(** * rewrite-inplace: the block rewriter of [rewrite.py]

    [rewrite_file path] reads the first two bytes of every block of
    [BLOCKSIZE] bytes of a file and writes the same two bytes back in
    place.  The development below embeds the function together with the
    part of the Python runtime it calls ([os.path.getsize], [open] in
    mode ["rb+"], [seek], [read], [write], [range], tuple unpacking and
    [bytes]) and proves the properties the specification states.

    The file system is a finite map from paths to files, open file
    objects live in a table indexed by descriptor, and every call made on
    a file object is recorded in a log, so that statements about which
    offsets are read and written can be made about the run itself. *)

From Stdlib Require Import ZArith Lia.
From Stdlib Require Import Strings.Byte Sorting.Sorted.
From stdpp Require Import gmap strings list fin_maps.

Local Open Scope Z_scope.

(** ** Data model *)

(** [BLOCKSIZE = 128 * 1000] *)
Definition BLOCKSIZE : Z := 128 * 1000.

(** The exceptions that the calls of [rewrite_file] can raise. *)
Inductive exn : Type :=
  | FileNotFoundError   (* the path does not exist *)
  | PermissionError     (* the file cannot be opened for reading and writing *)
  | ValueError          (* unpacking, [bytes] of an int outside range(256),
                           [range] with step 0, a call on a closed file *)
  | IndexError          (* [sys.argv[1]] with no argument given *)
  | OSError.            (* any other failure of the underlying call *)

(** A regular file: its bytes and whether the process may read and write it. *)
Record inode : Type := Inode {
  i_data : list byte;
  i_readable : bool;
  i_writable : bool
}.

(** An open binary file object: the path it was opened on and its position. *)
Record file_object : Type := FileObject {
  fo_path : string;
  fo_pos : Z
}.

(** The calls made on file objects, in the order they were made.  A read
    records the position it started at, the number of bytes asked for and
    the bytes returned; a write records the position it landed at and the
    bytes written. *)
Inductive event : Type :=
  | EvOpen (path : string)
  | EvSeek (pos : Z)
  | EvRead (pos : Z) (n : Z) (data : list byte)
  | EvWrite (pos : Z) (data : list byte)
  | EvClose.

Record world : Type := World {
  files : gmap string inode;
  objs : gmap nat file_object;
  log : list event
}.

(** ** The monad of the embedding: state passing with exceptions *)

Definition IO (A : Type) : Type := world → (exn + A) * world.

#[global] Instance IO_ret : MRet IO := λ A (a : A) σ, (inr a, σ).

#[global] Instance IO_bind : MBind IO := λ A B (f : A → IO B) (m : IO A) σ,
  match m σ with
  | (inl e, σ') => (inl e, σ')
  | (inr a, σ') => f a σ'
  end.

Definition raise {A : Type} (e : exn) : IO A := λ σ, (inl e, σ).

Definition lift {A : Type} (r : exn + A) : IO A := λ σ, (r, σ).

(** [for x in xs: body(x)]; an exception raised by the body leaves the loop. *)
Fixpoint for_ {A : Type} (xs : list A) (body : A → IO ()) : IO () :=
  match xs with
  | [] => mret ()
  | x :: xs' => body x ;; for_ xs' body
  end.

(** ** The runtime calls *)

(** [os.path.getsize(path)] *)
Definition getsize (path : string) : IO Z := λ σ,
  match files σ !! path with
  | None => (inl FileNotFoundError, σ)
  | Some f => (inr (Z.of_nat (length (i_data f))), σ)
  end.

(** [open(path, "rb+")]: the file must exist (the mode neither creates nor
    truncates) and allow reading and writing; the new object starts at
    position 0. *)
Definition open_rb_plus (path : string) : IO nat := λ σ,
  match files σ !! path with
  | None => (inl FileNotFoundError, σ)
  | Some f =>
      if i_readable f && i_writable f then
        let fd := fresh (dom (objs σ)) in
        (inr fd, World (files σ) (<[fd := FileObject path 0]> (objs σ))
                       (log σ ++ [EvOpen path]))
      else (inl PermissionError, σ)
  end.

(** [file.close()] *)
Definition close (fd : nat) : IO () := λ σ,
  match objs σ !! fd with
  | None => (inr (), σ)
  | Some _ => (inr (), World (files σ) (delete fd (objs σ)) (log σ ++ [EvClose]))
  end.

(** [with open(path, "rb+") as file: body]: the object is closed on the
    way out, whether the body returned or raised. *)
Definition closing {A : Type} (fd : nat) (body : IO A) : IO A := λ σ,
  let '(r, σ') := body σ in
  let '(_, σ'') := close fd σ' in
  (r, σ'').
(** * Amharic transcriber: the workflow controller and its services

    A shallow embedding of the React component [TranscriberUI], of the
    Gemini engine wrapper and of the Supabase persistence service, with the
    properties of the transcription workflow stated over it.

    The component keeps its state in [useState] cells and [useRef] boxes.
    Its handlers are asynchronous: each runs synchronously up to an [await],
    and the rest runs when the awaited promise settles, possibly after other
    events have been handled.  The embedding keeps that structure: a handler
    is a state transformer that may register a pending operation, and each
    continuation is a state transformer of its own, named after the handler
    it belongs to. *)

From Stdlib Require Import String Ascii List ZArith QArith Lia Bool.
From Stdlib Require Import DecimalString.
Import ListNotations.

Local Close Scope Q_scope.
Local Open Scope string_scope.
Local Open Scope list_scope.

Set Implicit Arguments.

(* ================================================================== *)
(** * JavaScript values used by the code *)
(* ================================================================== *)

Module Js.

(** The line feed written [\n] in the source. *)
Definition nl : string := String (ascii_of_nat 10) EmptyString.

(** Truthiness of a [string | undefined]: [undefined] and the empty string
    are falsy. *)
Definition truthy (v : option string) : bool :=
  match v with
  | Some s => negb (s =? "")
  | None => false
  end.

(** [v || d] on a [string | undefined]. *)
Definition or_else (v : option string) (d : string) : string :=
  if truthy v then match v with Some s => s | None => d end else d.

(** What string concatenation makes of a [string | undefined]. *)
Definition to_string (v : option string) : string :=
  match v with
  | Some s => s
  | None => "undefined"
  end.

(** [s.split(sep)] for a separator of one character: the pieces between
    the separators, never an empty array. *)
Fixpoint split (sep : ascii) (s : string) : list string :=
  match s with
  | EmptyString => [EmptyString]
  | String c rest =>
      if Ascii.eqb c sep then EmptyString :: split sep rest
      else match split sep rest with
           | [] => [String c EmptyString]
           | piece :: pieces => String c piece :: pieces
           end
  end.

(** The character [c] occurs in [s]. *)
Fixpoint occurs (c : ascii) (s : string) : bool :=
  match s with
  | EmptyString => false
  | String d rest => Ascii.eqb d c || occurs c rest
  end.

(** [a[i]]: [undefined] out of range. *)
Definition index (a : list string) (i : nat) : option string :=
  nth_error a i.

(** A number printed by a template literal; the numbers printed here are
    the integers of [Date.getTime()]. *)
Definition number_to_string (n : Z) : string :=
  NilZero.string_of_int (Z.to_int n).

(** A thrown value, as far as the handlers look at it: its [message],
    which is [undefined] on values that are not [Error]s (a
    [ProgressEvent], say). *)
Record Error : Type := mkError { message : option string }.

Definition new_Error (msg : string) : Error := mkError (Some msg).

(** A settled promise. *)
Inductive Settled (A : Type) : Type :=
| Rejected (reason : Error)
| Resolved (value : A).
Arguments Rejected {A} reason.
Arguments Resolved {A} value.

Definition rejected {A} (p : Settled A) : bool :=
  match p with Rejected _ => true | Resolved _ => false end.

End Js.
Import Js.
Definition DimClass_eqb (c1 c2 : DimClass) : bool :=
  match c1, c2 with
  | DimBase, DimBase | DimSweep, DimSweep | DimRep, DimRep
  | DimMatrix_i, DimMatrix_i | DimMatrix_j, DimMatrix_j
  | DimUMatrix_i, DimUMatrix_i | DimUMatrix_j, DimUMatrix_j
  | DimPartial, DimPartial | DimAnonymous, DimAnonymous => true
  | _, _ => false
  end.

(** Modelled from the spec: a dimension object of [hftools.dataset.dim],
    with the attributes the descriptor has there ([name], the variant,
    the one-dimensional coordinates, the optional unit).  [arrayobj.py]
    reads [x.__class__], [x.name], [x.data] and [x.unit], and builds
    objects with [cls(name, data, unit=unit)], here
    [mkDim cls name data unit]. *)
Record Dim : Type := mkDim {
  dim_class : DimClass;
  name : string;
  data : list Z;
  dim_unit : option string
}.

(** What [arrayobj.py] needs from [hftools.dataset.dim], whose source is
    not part of this development: the subclass relation between the
    dimension classes ([isinstance(x, value.__class__)]), the [==] of
    dimension objects (used by [tuple.index]), the comparison of a name
    with a dimension object (used when [dims_index] is handed a dimension),
    and the [sortprio] attribute.  The laws are those of the Python object
    model: a class is a subclass of itself, every dimension class derives
    from [DimBase], and an object is found by [tuple.index] at its own
    position. *)
Class DimModule : Type := {
  issubclass : DimClass -> DimClass -> bool;
  dim_eqb : Dim -> Dim -> bool;
  name_eqb_dim : string -> Dim -> bool;
  sortprio : Dim -> Z;
  issubclass_refl : forall c, issubclass c c = true;
  issubclass_DimBase : forall c, issubclass c DimBase = true;
  dim_eqb_refl : forall d, dim_eqb d d = true
}.

Definition Dim_eqb (d1 d2 : Dim) : bool :=
  DimClass_eqb (dim_class d1) (dim_class d2)
  && String.eqb (name d1) (name d2)
  && (if list_eq_dec Z.eq_dec (data d1) (data d2) then true else false)
  && match dim_unit d1, dim_unit d2 with
     | Some u1, Some u2 => String.eqb u1 u2
     | None, None => true
     | _, _ => false
     end.
(** * Segment API client (tubular/segment_api.py): model and properties

    A shallow embedding of the Segment bulk user-deletion client.  The
    client is effectful Python: it talks to an HTTP server, writes to a
    logger and raises exceptions.  The embedding threads an explicit
    [world] (the requests sent so far and the log records written so far)
    through a small exception-and-state monad, and takes the server as a
    function of the request history. *)

From Stdlib Require Import ZArith Ascii String DecimalString Lia.
From stdpp Require Import base list strings gmap.

Set Warnings "-register-all".

Open Scope string_scope.
Open Scope list_scope.
Open Scope Z_scope.

(** ** Python values *)

(** The Python objects the client handles: learner field values and the
    objects that [resp.json()] builds.  A dict decoded from JSON keeps its
    keys in document order, which [str] shows, so it is an association
    list (with distinct keys, as in Python).  Floats are left out. *)
Inductive pyobj : Type :=
| PyNone
| PyBool (b : bool)
| PyInt (z : Z)
| PyStr (s : string)
| PyList (xs : list pyobj)
| PyDict (kvs : list (string * pyobj)).

(** [str(n)] for an int. *)
Definition str_int (z : Z) : string := NilZero.string_of_int (Z.to_int z).

Definition hex_digit (n : N) : ascii :=
  match n with
  | 0 => "0" | 1 => "1" | 2 => "2" | 3 => "3" | 4 => "4" | 5 => "5" | 6 => "6"
  | 7 => "7" | 8 => "8" | 9 => "9" | 10 => "a" | 11 => "b" | 12 => "c"
  | 13 => "d" | 14 => "e" | _ => "f"
  end%N%char.

Definition string_mem (c : ascii) (s : string) : bool :=
  existsb (Ascii.eqb c) (list_ascii_of_string s).

(** [repr(s)] for a str, on ASCII text: single quotes unless the text has a
    single quote and no double quote; the quote and the backslash are
    escaped, as are tab, newline, carriage return and the other control
    characters.  Bytes above 127 stand for printable text and pass. *)
Definition dquote : ascii := ascii_of_nat 34.

Definition repr_char (quote c : ascii) : string :=
  let n := N_of_ascii c in
  if Ascii.eqb c quote then String "\" (String c "")
  else if Ascii.eqb c "\" then "\\"
  else if (n =? 9)%N then "\t"
  else if (n =? 10)%N then "\n"
  else if (n =? 13)%N then "\r"
  else if ((n <? 32) || (n =? 127))%N
       then String "\" (String "x" (String (hex_digit (n / 16)) (String (hex_digit (n mod 16)) "")))
  else String c "".

Definition repr_str (s : string) : string :=
  let quote : ascii :=
    if string_mem "'" s && negb (string_mem dquote s) then dquote else "'"%char in
  String quote (String.concat "" (repr_char quote <$> list_ascii_of_string s))
    +:+ String quote "".

(** [repr(o)]: what [str] shows for the members of a list or a dict. *)
Fixpoint repr (o : pyobj) : string :=
  match o with
  | PyNone => "None"
  | PyBool true => "True"
  | PyBool false => "False"
  | PyInt z => str_int z
  | PyStr s => repr_str s
  | PyList xs => "[" +:+ String.concat ", " (map repr xs) +:+ "]"
  | PyDict kvs =>
      "{" +:+ String.concat ", " (map (fun kv => repr_str (fst kv) +:+ ": " +:+ repr (snd kv)) kvs)
          +:+ "}"
  end.

(** [six.text_type(o)], which is [str(o)] on Python 3: a str is itself,
    anything else is its [repr]. *)
Definition text_type (o : pyobj) : string :=
  match o with
  | PyStr s => s
  | _ => repr o
  end.

(** The value under [k] in a dict's items, if any (the first, the keys
    being distinct). *)
Fixpoint assoc_get (kvs : list (string * pyobj)) (k : string) : option pyobj :=
  match kvs with
  | [] => None
  | (k', v) :: rest => if String.eqb k' k then Some v else assoc_get rest k
  end.

(** ** Python lists and ranges *)

(** [xs[i]] with Python's negative indices; [None] is [IndexError]. *)
Definition getitem {A : Type} (xs : list A) (i : Z) : option A :=
  let n := Z.of_nat (length xs) in
  if (0 <=? i) && (i <? n) then xs !! Z.to_nat i
  else if (- n <=? i) && (i <? 0) then xs !! Z.to_nat (n + i)
  else None.

(** [range(a, b)]. *)
Definition py_range (a b : Z) : list Z :=
  (fun k => a + Z.of_nat k) <$> seq 0 (Z.to_nat (b - a)).

(** ** HTTP *)

Inductive http_method : Type := GET | POST.

(** What [requests.get] and [requests.post] are called with. *)
Record request : Type := mk_request {
  req_method : http_method;
  req_url : string;
  req_headers : list (string * string);
  req_json : option pyobj
}.

(** A response object: its status, its text, and what its [json()] method
    yields ([None] when it raises [JSONDecodeError]). *)
Record response : Type := mk_response {
  status_code : Z;
  text : string;
  json : option pyobj
}.
(** C6. In every reachable world [disconnect] returns without an error;
    afterwards the client has no handle, [isConnected] answers [false] and
    the registry is empty, so a [subscribeDrawing D H] that follows leaves
    [H] alone in the registry.  When there was no handle, in particular
    after an earlier [disconnect], the call changes nothing. *)
Theorem disconnect_drops_handle_and_registry (w : World) :
  reachable w →
  let w' := after disconnect w in
  disconnect w = (Returned tt, w')
  ∧ socket (this w') = None
  ∧ isConnected w' = (Returned false, w')
  ∧ subscriptions (this w') = ∅
  ∧ (∀ D H, subscriptions (this (after (subscribeDrawing D H) w')) = {[ D := [H] ]})
  ∧ (socket (this w) = None → w' = w)
  ∧ disconnect w' = (Returned tt, w').
Proof.
  intros Hw w'.
  assert (Hret : disconnect w = (Returned tt, w') ∧ this w' = websocketClient).
  { unfold w'. destruct (socket (this w)) as [k|] eqn:Hs.
    - rewrite_after (disconnect_some _ _ Hs).
      split; [by apply disconnect_some | reflexivity].
    - rewrite_after (disconnect_none _ Hs).
      split; [by apply disconnect_none|].
      pose proof (no_socket_no_subscriptions w Hw Hs) as He.
      destruct w as [[s subs] h t]; simpl in *. by subst. }
  destruct Hret as [Hret Hthis].
  split; [exact Hret|]. split; [by rewrite Hthis|].
  split; [apply isConnected_no_socket; by rewrite Hthis|].
  split; [by rewrite Hthis|]. split; [|split].
  - intros D H. rewrite subscribeDrawing_this. simpl.
    unfold registered. rewrite Hthis. simpl. rewrite lookup_empty. simpl.
    apply insert_empty.
  - intros Hs. unfold w'. by rewrite_after (disconnect_none _ Hs).
  - apply disconnect_none. by rewrite Hthis.
Qed.

(** "drawing-7" has two handlers; after [disconnect] nothing is left, and
    a new subscription starts from an empty registry. *)
Lemma disconnect_drops_handle_and_registry_witness :
  isConnected (after disconnect world_7) = (Returned false, after disconnect world_7)
  ∧ subscriptions (this (after disconnect world_7)) = ∅
  ∧ subscriptions (this (after (subscribeDrawing "drawing-7" 3) (after disconnect world_7)))
    = {[ "drawing-7" := [3] ]}.
Proof.
  assert (Hw : reachable world_7)
    by (exists [OpSubscribeDrawing "drawing-7" 1; OpSubscribeDrawing "drawing-7" 2];
        reflexivity).
  pose proof (disconnect_drops_handle_and_registry world_7 Hw) as H.
  cbv zeta in H. destruct H as (_ & _ & H3 & H4 & H5 & _).
  split; [exact H3|]. split; [exact H4 | exact (H5 "drawing-7" 3)].
Defined.

(** ** Unsubscribing a drawing id that has no list *)

(** C7, as stated, fails: with a connection handle, [unsubscribeDrawing] for
    a drawing id that was never subscribed still emits
    [unsubscribe_drawing] to the server, so the call has an effect and the
    world is not the one before. *)
Lemma unsubscribeDrawing_without_entry_still_notifies :
  reachable world_connected
  ∧ subscriptions (this world_connected) !! "drawing-9" = None
  ∧ emitted (unsubscribeDrawing "drawing-9") world_connected
    = [Emit 0 "unsubscribe_drawing" "drawing-9"]
  ∧ after (unsubscribeDrawing "drawing-9") world_connected ≠ world_connected.
Proof.
  split; [by exists [OpConnect; OpTransport 0 true]|].
  split; [reflexivity|]. split; [reflexivity|].
  intros Heq. apply (f_equal trace) in Heq. vm_compute in Heq. discriminate Heq.
Qed.

(** C7, amended. When the registry has no list for [D], [unsubscribeDrawing D]
    returns without an error and leaves the registry, the handle and the
    socket objects as they were; with a handle [k] it still emits
    [unsubscribe_drawing] with [{drawing_id: D}] on it, and this is its only
    effect; without a handle it changes nothing at all. *)
Theorem unsubscribeDrawing_without_entry (w : World) (D : string) :
  subscriptions (this w) !! D = None →
  let w' := after (unsubscribeDrawing D) w in
  unsubscribeDrawing D w = (Returned tt, w')
  ∧ this w' = this w
  ∧ heap w' = heap w
  ∧ emitted (unsubscribeDrawing D) w
    = match socket (this w) with
      | Some k => [Emit k "unsubscribe_drawing" D]
      | None => []
      end
  ∧ (socket (this w) = None → w' = w).
Proof.
  intros Hl w'.
  pose proof (unsubscribeDrawing_eq D w) as Heq.
  assert (Hw' : w' = (unsubscribeDrawing D w).2) by reflexivity.
  rewrite Heq in Hw'. simpl in Hw'. rewrite (delete_id _ _ Hl) in Hw'.
  split; [by rewrite Heq, Hw', (delete_id _ _ Hl)|].
  split; [rewrite Hw'; simpl; by destruct (this w)|].
  split; [by rewrite Hw'|]. split.
  - apply emitted_trace. fold w'. by rewrite Hw'.
  - intros Hs. rewrite Hw', Hs. simpl. rewrite app_nil_r.
    destruct w as [[s subs] h t]; simpl in *. by subst.
Qed.

(** With a connected socket the notification goes out; in the initial
    world, which has no handle, nothing happens. *)
Lemma unsubscribeDrawing_without_entry_witness :
  this (after (unsubscribeDrawing "drawing-9") world_connected) = this world_connected
  ∧ emitted (unsubscribeDrawing "drawing-9") world_connected
    = [Emit 0 "unsubscribe_drawing" "drawing-9"].
Proof.
  assert (Hl : subscriptions (this world_connected) !! "drawing-9" = None)
    by reflexivity.
  pose proof (unsubscribeDrawing_without_entry world_connected "drawing-9" Hl) as H.
  cbv zeta in H. destruct H as (_ & H2 & _ & H4 & _).
  split; [exact H2 | exact H4].
Defined.

(** ** Further properties of the registry and of the dispatch *)

Lemma omap_callee_calls data hs :
  omap callee (map (λ h, Call h data) hs) = hs.
Proof. induction hs as [|h hs IH]; [reflexivity|]. simpl. f_equal. exact IH. Qed.

(** X1. The [drawing_unlocked] listener returns without an error, changes
    nothing but the trace, and calls the handlers of the registry list of
    [D] one by one in list order, each with [{type: "unlocked", drawing_id:
    D}] and no [locked_by]; a lock message for [D] reaches the same
    handlers in the same order. *)
Theorem drawing_unlocked_calls_registered_in_order (w : World) (D U : string) :
  on_drawing_unlocked D w
    = (Returned tt,
       add_trace (map (λ h, Call h (unlocked_event D)) (registered D w)) w)
  ∧ (∀ i h, registered D w !! i = Some h ↔
            emitted (on_drawing_unlocked D) w !! i = Some (Call h (unlocked_event D)))
  ∧ omap callee (emitted (on_drawing_unlocked D) w) = registered D w
  ∧ omap callee (emitted (on_drawing_locked D U) w)
    = omap callee (emitted (on_drawing_unlocked D) w).
Proof.
  split; [apply on_drawing_unlocked_eq|].
  rewrite emitted_unlocked, emitted_locked, !omap_callee_calls.
  split; [|by split].
  intros i h. rewrite list_lookup_fmap. split.
  - by intros ->.
  - destruct (registered D w !! i) as [h'|]; simpl; [|done]. by intros [= ->].
Qed.

Lemma subscribeAll_snoc D hs h w :
  subscribeAll D (hs ++ [h]) w = after (subscribeDrawing D h) (subscribeAll D hs w).
Proof. unfold subscribeAll. by rewrite foldl_app. Qed.

(** X2. Registration order is dispatch order: after [subscribeDrawing] was
    called for [D] with the handlers [hs], first to last, the registry list
    of [D] is the former list followed by [hs], and a lock or unlock message
    for [D] calls exactly these handlers in this order. *)
Theorem subscribe_order_is_dispatch_order
    (w : World) (D U : string) (hs : list DrawingEventHandler) :
  let w' := subscribeAll D hs w in
  registered D w' = registered D w ++ hs
  ∧ omap callee (emitted (on_drawing_locked D U) w') = registered D w ++ hs
  ∧ omap callee (emitted (on_drawing_unlocked D) w') = registered D w ++ hs.
Proof.
  intros w'.
  assert (Hr : registered D w' = registered D w ++ hs).
  { unfold w'. induction hs as [|h hs IH] using rev_ind.
    - simpl. by rewrite app_nil_r.
    - rewrite subscribeAll_snoc, subscribeDrawing_registered, IH.
      by rewrite app_assoc. }
  rewrite emitted_locked, emitted_unlocked, !omap_callee_calls.
  by rewrite Hr.
Qed.

(** X3. [subscribeDrawing D H] touches the list of [D] only: the list of
    every other drawing id stays as it was, and a lock or unlock message for
    another id calls what it called before. *)
Theorem subscribeDrawing_keeps_other_ids
    (w : World) (D D' U : string) (H : DrawingEventHandler) :
  D ≠ D' →
  let w' := after (subscribeDrawing D H) w in
  subscriptions (this w') !! D' = subscriptions (this w) !! D'
  ∧ emitted (on_drawing_locked D' U) w' = emitted (on_drawing_locked D' U) w
  ∧ emitted (on_drawing_unlocked D') w' = emitted (on_drawing_unlocked D') w.
Proof.
  intros Hne w'.
  assert (Hl : subscriptions (this w') !! D' = subscriptions (this w) !! D').
  { unfold w'. rewrite subscribeDrawing_this. simpl. by rewrite lookup_insert_ne. }
  assert (Hr : registered D' w' = registered D' w) by (unfold registered; by rewrite Hl).
  rewrite !emitted_locked, !emitted_unlocked, Hr. by repeat split.
Qed.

**What to work on**
All lines in the data above from the one with "dim_eqb : Dim -> Dim -> bool;" through the one with "Definition Dim_eqb (d1" must be repeated exactly, and no others.

**Reply**
  dim_eqb : Dim -> Dim -> bool;
  name_eqb_dim : string -> Dim -> bool;
  sortprio : Dim -> Z;
  issubclass_refl : forall c, issubclass c c = true;
  issubclass_DimBase : forall c, issubclass c DimBase = true;
  dim_eqb_refl : forall d, dim_eqb d d = true
}.

Definition Dim_eqb (d1 d2 : Dim) : bool :=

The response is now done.